Ofsted hasn’t got the resources to properly evaluate the curriculum when inspecting a school, and inspections aren’t very accurate, a fringe meeting at the Conservative party conference has been told.

Russell Hobby, the chief executive of Teach First and former general secretary of the National Association of Head Teachers, told the meeting that Ofsted can’t, within its current resources, ‘do a proper evaluation of the quality of the curriculum in a school, [as] they’re spending less than a day in a school in many instances’.

He went on to say that Ofsted having a view on what is a good curriculum or good teaching is incompatible with the profession having autonomy.

His solution was for Ofsted to step back and say: What are the things that we can properly evaluate [within the available resources]? Is safeguarding appropriate? Is the finance being managed appropriately? Are exclusions and inclusion managed appropriately?

‘Things that we can objectively agree on and can be evaluated,’ he said, ‘and leave it to some other source in the system [to challenge the curriculum].’

At the same meeting, Richard Sherriff, president of the Association of School and College Leaders and a former Ofsted inspector, warned that inspections were ‘not very accurate’. He spoke of ‘the tragic effect’ on schools of inspections and the accountability regime.

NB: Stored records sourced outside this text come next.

(* ===== verification/Ingress.v ===== *)
(** * Requests and wake hints

    Models the ingress handlers of [crates/logic/lib.rs]: ordinary requests,
    capacity and ownership handoffs, socket events, output-gate admissions,
    wake hints, cancellation, and the retirement of cold work before a local
    reload. *)

From S2P Require Import Prelude Effects Pressure LogTier Wake Types CoreState CoreOps.
From S2P Require Import Activation Alarms OutputGate.

Definition request_cell_insert (request : N) (id : string) : dec unit :=
  modify (λ s, set_st_request_cells (<[request := id]> (st_request_cells s)) s).

(** A request joins the cell's waiters. *)
Definition join_waiters (request : N) (id : string) (cell : Cell) : dec Cell :=
  request_cell_insert request id ;;
  mret (set_c_requests ({[request]} ∪ c_requests cell) cell).

(** The runtime serves the request: [record_local_request] and a local route. *)
Definition serve_local (request : N) (id : string) (cell : Cell) : dec Cell :=
  s ← get;
  cell ← record_local_request cell request (st_now_mono_ms s);
  complete_request id request (Ok RouteLocal) ;;
  mret cell.

(** The default arm of [request_authorized]: wait on the cell, and start a
    cold route if nothing is bringing it up. *)
Definition wait_for_cell (request : N) (id : string) (cell : Cell) : dec Cell :=
  s ← get;
  cell ← join_waiters request id cell;
  match c_phase cell with
  | PhInactive => admit_or_queue_activation id cell ColdReadOwner
  | PhRemote _ _ _ _ cache =>
      match cache with
      | Uncached => mret tt
      | _ => modify_activity incr_remote_route_refreshes
      end ;;
      admit_or_queue_activation id cell ColdReadOwner
  | PhDormant _ =>
      if hands_off s cell then mret cell else admit_or_queue_activation id cell ColdReadOwner
  | _ => mret cell
  end.

(** [State::request_authorized]. *)
Definition request_authorized (request : N) (id : string) : dec unit :=
  found ← cell_remove id;
  let cell := default Cell_default found in
  s ← get;
  let refuse e := emit (FxComplete request (Err e)) ;; mret cell in
  cell ←
    match c_phase cell with
    | PhResident _ =>
        if c_quiescing cell then wait_for_cell request id cell else serve_local request id cell
    | PhEnsuringDurability _ epoch =>
        if st_draining s then wait_for_cell request id cell
        else
          cell ← cancel_eviction id cell epoch CancelActivity;
          serve_local request id cell
    | PhRemote node addr epoch peer_protocol cache =>
        if reusable cache (st_now_ms s) (st_now_mono_ms s) then
          emit (FxComplete request (Ok (RouteRemote node addr epoch peer_protocol))) ;; mret cell
        else wait_for_cell request id cell
    | PhFenced => refuse NodeFenced
    | PhStarting op _ =>
        if bool_decide (op ∈ st_timed_out_runtime_starts s) then refuse RuntimeFailed
        else wait_for_cell request id cell
    | PhInactive =>
        if st_draining s then refuse NodeUnavailable else wait_for_cell request id cell
    | PhCleaning op _ (StopEvict _) =>
        if st_draining s then wait_for_cell request id cell
        else
          let first := is_empty_set (c_requests cell) in
          cell ← join_waiters request id cell;
          when first (emit (FxAbandonEvictionStop op id)) ;;
          mret cell
    | PhDormant _ =>
        if bool_decide (request ∈ st_handoff_requests s) then join_waiters request id cell
        else wait_for_cell request id cell
    | _ => wait_for_cell request id cell
    end;
  cell_insert id cell.

(** [State::request]. *)
Definition request (request : N) (id : string) (capacity_handoff ownership_handoff : bool) : dec unit :=
  s ← get;
  if is_some (st_request_cells s !! request) then mret tt
  else if st_fenced s then emit (FxComplete request (Err NodeFenced))
  else
    when capacity_handoff
      (modify (λ s, set_st_capacity_requests ({[request]} ∪ st_capacity_requests s) s)) ;;
    when ownership_handoff
      (modify (λ s, set_st_handoff_requests ({[request]} ∪ st_handoff_requests s) s)) ;;
    if node_authoritative s then request_authorized request id
    else emit (FxComplete request (Err NodeUnavailable)).

(** [State::websocket_request]. *)
Definition websocket_request (req : N) (id : string) (websocket : N) : dec unit :=
  s ← get;
  if node_authoritative s
     && is_some_and (λ cell, is_resident (c_phase cell) && is_some (c_websockets cell !! websocket))
          (st_cells s !! id)
  then complete_request id req (Ok RouteLocal)
  else request req id false false.

(** [State::gate_request]. *)
Definition gate_request (req : N) (id : string) : dec unit :=
  s ← get;
  if node_authoritative s && negb (st_draining s)
     && is_some_and (λ cell, is_resident (c_phase cell) && negb (c_swap_cancelled cell)
          && (runs_gate_source s id || is_firing (c_alarm cell))) (st_cells s !! id)
  then
    complete_request id req (Ok RouteLocal) ;;
    modify (λ s, set_st_admitted_gates ({[req]} ∪ st_admitted_gates s) s) ;;
    modify (λ s, set_st_admitted_gate_cells
      (<[id := default 0 (st_admitted_gate_cells s !! id) + 1]> (st_admitted_gate_cells s)) s)
  else request req id false false.

(** [State::wake_hint_authorized]. *)
Definition wake_hint_authorized (id : string) (scope : WakeHintScope) : dec unit :=
  s ← get;
  if st_draining s then mret tt
  else if bool_decide (scope = ScopeOwned)
          && negb (is_some_and (λ cell, is_dormant (c_phase cell)) (st_cells s !! id))
  then mret tt
  else
    found ← cell_remove id;
    let cell := set_c_alarm_wake true (default Cell_default found) in
    cell ←
      match c_phase cell with
      | PhInactive | PhRemote _ _ _ _ _ | PhDormant _ =>
          admit_or_queue_activation id cell ColdReadOwner
      | _ => mret cell
      end;
    cell_insert id cell.

(** [State::wake_hint]; the entry's minute is not read. *)
Definition wake_hint (id : string) (entry_ms : Z) (scope : WakeHintScope) : dec unit :=
  s ← get;
  if st_fenced s then mret tt
  else when (node_authoritative s) (wake_hint_authorized id scope).

Definition remove_handoff_request (request : N) : dec unit :=
  modify (λ s, set_st_handoff_requests (st_handoff_requests s ∖ {[request]}) s).

(** [State::cancel]. *)
Definition cancel (request : N) : dec unit :=
  s ← get;
  when (is_some (st_active_requests s !! request)) (activity_finished request) ;;
  remove_capacity_request request ;;
  remove_handoff_request request ;;
  s ← get;
  match st_request_cells s !! request with
  | None => mret tt
  | Some id =>
      remove_request_cell request ;;
      cell ← cell_get id;
      with_some cell (λ cell,
        let cell := set_c_requests (c_requests cell ∖ {[request]}) cell in
        cell_insert id cell ;;
        let undemanded :=
          is_empty_set (c_requests cell) && negb (c_alarm_wake cell) && negb (c_resume_demand cell) in
        if undemanded && is_waiting_activation (c_phase cell) then
          set_phase_in id (set_c_waiting_activation None cell)
            (match c_waiting_activation cell with
             | Some (ColdRestore spec) => PhDormant (rs_epoch spec)
             | _ => PhInactive
             end) ;;
          modify (λ s, set_st_activation_waiters
            (filter (λ w, w ≠ id) (st_activation_waiters s)) s)
        else if undemanded && is_waiting_capacity (c_phase cell) then
          set_phase_in id (set_c_waiting_for None cell)
            (match c_waiting_for cell with
             | Some (ActRestore spec) => PhDormant (rs_epoch spec)
             | _ => PhInactive
             end) ;;
          modify (λ s, set_st_capacity_waiters
            (filter (λ w, w ≠ id) (st_capacity_waiters s)) s)
        else mret tt)
  end.

(** Where [begin_preserve] retires a cold phase to, if it retires it. *)
Definition preserve_fallback (cell : Cell) : option Phase :=
  match c_phase cell with
  | PhWaitingActivation =>
      Some (match c_waiting_activation cell with
            | Some (ColdRestore spec) => PhDormant (rs_epoch spec)
            | _ => PhInactive
            end)
  | PhReadingOwner _ | PhReadingNodeLease _ _ _ _ | PhRecoveringOwnerLog _ _
  | PhWaitingOwnerLogRecovery _ | PhReadingCapacity _ _ _ | PhAcquiring _ _ _
  | PhReconcilingAcquire _ _ _ => Some PhInactive
  | PhWaitingCapacity =>
      Some (match c_waiting_for cell with
            | Some (ActRestore spec) => PhDormant (rs_epoch spec)
            | _ => PhInactive
            end)
  | PhRestoring _ spec => Some (PhDormant (rs_epoch spec))
  | _ => None
  end.

(** One cell of [begin_preserve]. *)
Definition preserve_cell (id : string) : dec unit :=
  cell ← cell_remove id;
  cell ← expect cell;
  cell ←
    match preserve_fallback cell with
    | None => mret cell
    | Some fallback =>
        with_some (phase_op (c_phase cell)) forget_cell_op ;;
        cell ← finish_requests id cell (Err NodeFenced);
        cell ← set_phase cell fallback;
        modify (λ s, set_st_resuming_cells (st_resuming_cells s ∖ {[id]}) s) ;;
        mret (set_c_resume_demand false (set_c_alarm_wake false (set_c_waiting_activation None
          (set_c_waiting_for None (set_c_owner_log_recovery_attempts 0 cell)))))
    end;
  cell_insert id cell.

(** [State::begin_preserve]. *)
Definition begin_preserve : dec unit :=
  modify (set_st_activation_waiters []) ;;
  modify (set_st_capacity_waiters []) ;;
  s ← get;
  for_each (keys (st_cells s)) preserve_cell ;;
  s ← get;
  when (is_empty_set (st_resuming_cells s)) (modify (set_st_resuming false)) ;;
  modify (λ s, set_st_activation_permits (retained_permits s) s) ;;
  modify (λ s, set_st_capacity_requests
    (filter (λ request, is_Some (st_request_cells s !! request)) (st_capacity_requests s)) s) ;;
  modify (λ s, set_st_handoff_requests
    (filter (λ request, is_Some (st_request_cells s !! request)) (st_handoff_requests s)) s).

Responding to the points made at the meeting, an Ofsted spokesperson said: ‘Our curriculum research and a vast amount of sector feedback have told us that a focus on performance data is coming at the expense of what is taught in schools. A new focus on the curriculum will change that, bringing the inspection conversation back to the substance of young people’s learning, and treating teachers like the experts in their field.’